Data entries
<<<<

(** ** The slow path *)

Definition input_recv_sync_event (d : D) : SM (bool * D) :=
  ok ← Stream_CheckAndLogRequiredLength 6;
  match ok with
  | None => mret (false, d)
  | Some _ => Stream_Seek 2;; toggleFlags ← Stream_Read_UINT32; mret (call_SynchronizeEvent toggleFlags d)
  end.
(** A key that is released was not down before. *)
Definition fix_flags (keyboardFlags : Z) : Z :=
  if has keyboardFlags KBD_FLAGS_RELEASE then Z.ldiff keyboardFlags KBD_FLAGS_DOWN else keyboardFlags.
Definition recv_key (call : Z → Z → D → bool * D) (d : D) : SM (bool * D) :=
  ok ← Stream_CheckAndLogRequiredLength 6;
  match ok with
  | None => mret (false, d)
  | Some _ =>
      keyboardFlags ← Stream_Read_UINT16;
      code ← Stream_Read_UINT16;
      Stream_Seek 2;;
      mret (call (fix_flags keyboardFlags) code d)
  end.
Definition input_recv_keyboard_event : D → SM (bool * D) := recv_key (λ flags code, call_KeyboardEvent flags (Z.land code 0xFF)).
Definition input_recv_unicode_keyboard_event : D → SM (bool * D) := recv_key (call_UnicodeKeyboardEvent true).
Definition input_recv_mouse_event : D → SM (bool * D) := recv_pointer Stream_Read_UINT16 call_MouseEvent.
Definition input_recv_relmouse_event : D → SM (bool * D) := recv_pointer Stream_Read_INT16 call_RelMouseEvent.
Definition input_recv_extended_mouse_event : D → SM (bool * D) := recv_pointer Stream_Read_UINT16 call_ExtendedMouseEvent.
Definition input_recv_event (d : D) : SM (bool * D) :=
  ok ← Stream_CheckAndLogRequiredLength 6;
  match ok with
  | None => mret (false, d)
  | Some _ =>
      Stream_Seek 4;;
      messageType ← Stream_Read_UINT16;
      if messageType =? INPUT_EVENT_SYNC then input_recv_sync_event d
      else if messageType =? INPUT_EVENT_SCANCODE then input_recv_keyboard_event d
      else if messageType =? INPUT_EVENT_UNICODE then input_recv_unicode_keyboard_event d
      else if messageType =? INPUT_EVENT_MOUSE then input_recv_mouse_event d
      else if messageType =? INPUT_EVENT_MOUSEX then input_recv_extended_mouse_event d
      else if messageType =? INPUT_EVENT_MOUSEREL then input_recv_relmouse_event d
      else Stream_Seek 6;; mret (true, d)
  end.
Definition input_recv (d : D) : SM (bool * D) :=
  ok ← Stream_CheckAndLogRequiredLength 4;
  match ok with
  | None => mret (false, d)
  | Some _ =>
      numberEvents ← Stream_Read_UINT16;
      Stream_Seek 2;;
      ok ← Stream_CheckAndLogRequiredLengthEx numberEvents 6;
      match ok with
      | None => mret (false, d)
      | Some _ => recv_events input_recv_event (Z.to_nat numberEvents) d
      end
  end.
End server.
(** * The fast path, from end to end *)

Lemma run_peer_recv {D} (I : rdpInput D) k c (f2 : rdpFastPath ncrush xcrush) r1 r1' es w d d' :
  let body := concat (map fast_bytes es) in let flags := fragment_flags c in
  (fps_do_crypt c = true → sec_sync r1 (fp_rdp f2)) → Forall fast_ok es → 1 <= Z.of_nat (length es) <= 15 → bytes body → 0 < zlen body <= 100 →
  fp_wire r1 flags body w r1' → 0 < zlen w <= 200 → bytes (fp_packet (input_header (Z.of_nat (length es)) flags) w) →
  call_events I k false (map fast_event es) d = (true, d') →
  ∃ f2' s', peer_recv_fastpath_pdu I k f2 d (stream_of (fp_packet (input_header (Z.of_nat (length es)) flags) w)) = Ret ((STATE_RUN_SUCCESS, f2', d'), s') ∧
    (fps_do_crypt c = true → sec_sync r1' (fp_rdp f2')).
Proof.
  intros body flags Hsync Hes Hn Hbb Hbz Hw Hzw Hpb Hc. set (n := Z.of_nat (length es)) in *.
  destruct (fragment_flags_shape c) as [He Hsh]. fold flags in He, Hsh. destruct (input_header_fields n flags Hn) as [_ Hh]. set (pkt := fp_packet _ w) in *.
  assert (readable (stream_of pkt)) as Hs.
  { apply stream_of_readable; [|done]. unfold pkt, fp_packet. rewrite !zlen_app. change (zlen [_]) with 1.
    change (zlen (winpr_Data_Write_UINT16_BE _)) with 2. unfold SIZE_MAX. lia. }
  destruct (run_fp_header f2 _ flags n w _ Hh Hs eq_refl (remaining_stream_of _) ltac:(lia)) as (Eh & Hs3 & Hr3). set (f2a := fp_set_header _ n f2) in Eh.
  destruct (run_fp_decrypt f2a r1 r1' flags body w (adv 3 (stream_of pkt))) as (r2 & s4 & Edec & Hs4 & Hr4 & Hsec);
    [by rewrite He|done|done|unfold UINT16_MAX; lia|done..|].
  unfold peer_recv_fastpath_pdu. erewrite bind_Ret by exact Eh. cbv beta iota. destruct (Z.eqb_spec (zlen w) 0); [lia|].
  erewrite bind_Ret by by apply run_CheckLength. rewrite <- zlen_remaining, Hr3 by done. destruct (Z.ltb_spec (zlen w) (zlen w)); [lia|].
  erewrite bind_Ret by exact Edec. cbv beta iota. unfold fastpath_recv_inputs. cbn [fp_numberEvents fp_set_rdp f2a fp_set_header].
  destruct (Z.eqb_spec n 0); [lia|]. erewrite bind_Ret by done. cbv iota. replace (Z.to_nat n) with (length es) by lia.
  assert (reads (recv_events (fastpath_recv_input_event I k) (length es) d) body (true, d')) as Hev.
  { apply (reads_events I k false _ fast_bytes fast_event es d d'); [|done]. intros e d0 Hin. apply reads_fast_event.
    by apply (proj1 (List.Forall_forall _ _) Hes). }
  erewrite bind_Ret by (apply (Hev s4 []); [done|by rewrite app_nil_r]). cbn [negb]. do 2 eexists. split; [done|]. by rewrite <- He.
Qed.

>>>>

* Assignment
Reproduce every single entry above exactly.

* Exercise answer
(** ** The slow path *)

Definition input_recv_sync_event (d : D) : SM (bool * D) :=
  ok ← Stream_CheckAndLogRequiredLength 6;
  match ok with
  | None => mret (false, d)
  | Some _ => Stream_Seek 2;; toggleFlags ← Stream_Read_UINT32; mret (call_SynchronizeEvent toggleFlags d)
  end.
(** A key that is released was not down before. *)
Definition fix_flags (keyboardFlags : Z) : Z :=
  if has keyboardFlags KBD_FLAGS_RELEASE then Z.ldiff keyboardFlags KBD_FLAGS_DOWN else keyboardFlags.
Definition recv_key (call : Z → Z → D → bool * D) (d : D) : SM (bool * D) :=
  ok ← Stream_CheckAndLogRequiredLength 6;
  match ok with
  | None => mret (false, d)
  | Some _ =>
      keyboardFlags ← Stream_Read_UINT16;
      code ← Stream_Read_UINT16;
      Stream_Seek 2;;
      mret (call (fix_flags keyboardFlags) code d)
  end.
Definition input_recv_keyboard_event : D → SM (bool * D) := recv_key (λ flags code, call_KeyboardEvent flags (Z.land code 0xFF)).
Definition input_recv_unicode_keyboard_event : D → SM (bool * D) := recv_key (call_UnicodeKeyboardEvent true).
Definition input_recv_mouse_event : D → SM (bool * D) := recv_pointer Stream_Read_UINT16 call_MouseEvent.
Definition input_recv_relmouse_event : D → SM (bool * D) := recv_pointer Stream_Read_INT16 call_RelMouseEvent.
Definition input_recv_extended_mouse_event : D → SM (bool * D) := recv_pointer Stream_Read_UINT16 call_ExtendedMouseEvent.
Definition input_recv_event (d : D) : SM (bool * D) :=
  ok ← Stream_CheckAndLogRequiredLength 6;
  match ok with
  | None => mret (false, d)
  | Some _ =>
      Stream_Seek 4;;
      messageType ← Stream_Read_UINT16;
      if messageType =? INPUT_EVENT_SYNC then input_recv_sync_event d
      else if messageType =? INPUT_EVENT_SCANCODE then input_recv_keyboard_event d
      else if messageType =? INPUT_EVENT_UNICODE then input_recv_unicode_keyboard_event d
      else if messageType =? INPUT_EVENT_MOUSE then input_recv_mouse_event d
      else if messageType =? INPUT_EVENT_MOUSEX then input_recv_extended_mouse_event d
      else if messageType =? INPUT_EVENT_MOUSEREL then input_recv_relmouse_event d
      else Stream_Seek 6;; mret (true, d)
  end.
Definition input_recv (d : D) : SM (bool * D) :=
  ok ← Stream_CheckAndLogRequiredLength 4;
  match ok with
  | None => mret (false, d)
  | Some _ =>
      numberEvents ← Stream_Read_UINT16;
      Stream_Seek 2;;
      ok ← Stream_CheckAndLogRequiredLengthEx numberEvents 6;
      match ok with
      | None => mret (false, d)
      | Some _ => recv_events input_recv_event (Z.to_nat numberEvents) d
      end
  end.
End server.
(** * The fast path, from end to end *)

Lemma run_peer_recv {D} (I : rdpInput D) k c (f2 : rdpFastPath ncrush xcrush) r1 r1' es w d d' :
  let body := concat (map fast_bytes es) in let flags := fragment_flags c in
  (fps_do_crypt c = true → sec_sync r1 (fp_rdp f2)) → Forall fast_ok es → 1 <= Z.of_nat (length es) <= 15 → bytes body → 0 < zlen body <= 100 →
  fp_wire r1 flags body w r1' → 0 < zlen w <= 200 → bytes (fp_packet (input_header (Z.of_nat (length es)) flags) w) →
  call_events I k false (map fast_event es) d = (true, d') →
  ∃ f2' s', peer_recv_fastpath_pdu I k f2 d (stream_of (fp_packet (input_header (Z.of_nat (length es)) flags) w)) = Ret ((STATE_RUN_SUCCESS, f2', d'), s') ∧
    (fps_do_crypt c = true → sec_sync r1' (fp_rdp f2')).
Proof.
  intros body flags Hsync Hes Hn Hbb Hbz Hw Hzw Hpb Hc. set (n := Z.of_nat (length es)) in *.
  destruct (fragment_flags_shape c) as [He Hsh]. fold flags in He, Hsh. destruct (input_header_fields n flags Hn) as [_ Hh]. set (pkt := fp_packet _ w) in *.
  assert (readable (stream_of pkt)) as Hs.
  { apply stream_of_readable; [|done]. unfold pkt, fp_packet. rewrite !zlen_app. change (zlen [_]) with 1.
    change (zlen (winpr_Data_Write_UINT16_BE _)) with 2. unfold SIZE_MAX. lia. }
  destruct (run_fp_header f2 _ flags n w _ Hh Hs eq_refl (remaining_stream_of _) ltac:(lia)) as (Eh & Hs3 & Hr3). set (f2a := fp_set_header _ n f2) in Eh.
  destruct (run_fp_decrypt f2a r1 r1' flags body w (adv 3 (stream_of pkt))) as (r2 & s4 & Edec & Hs4 & Hr4 & Hsec);
    [by rewrite He|done|done|unfold UINT16_MAX; lia|done..|].
  unfold peer_recv_fastpath_pdu. erewrite bind_Ret by exact Eh. cbv beta iota. destruct (Z.eqb_spec (zlen w) 0); [lia|].
  erewrite bind_Ret by by apply run_CheckLength. rewrite <- zlen_remaining, Hr3 by done. destruct (Z.ltb_spec (zlen w) (zlen w)); [lia|].
  erewrite bind_Ret by exact Edec. cbv beta iota. unfold fastpath_recv_inputs. cbn [fp_numberEvents fp_set_rdp f2a fp_set_header].
  destruct (Z.eqb_spec n 0); [lia|]. erewrite bind_Ret by done. cbv iota. replace (Z.to_nat n) with (length es) by lia.
  assert (reads (recv_events (fastpath_recv_input_event I k) (length es) d) body (true, d')) as Hev.
  { apply (reads_events I k false _ fast_bytes fast_event es d d'); [|done]. intros e d0 Hin. apply reads_fast_event.
    by apply (proj1 (List.Forall_forall _ _) Hes). }
  erewrite bind_Ret by (apply (Hev s4 []); [done|by rewrite app_nil_r]). cbn [negb]. do 2 eexists. split; [done|]. by rewrite <- He.
Qed.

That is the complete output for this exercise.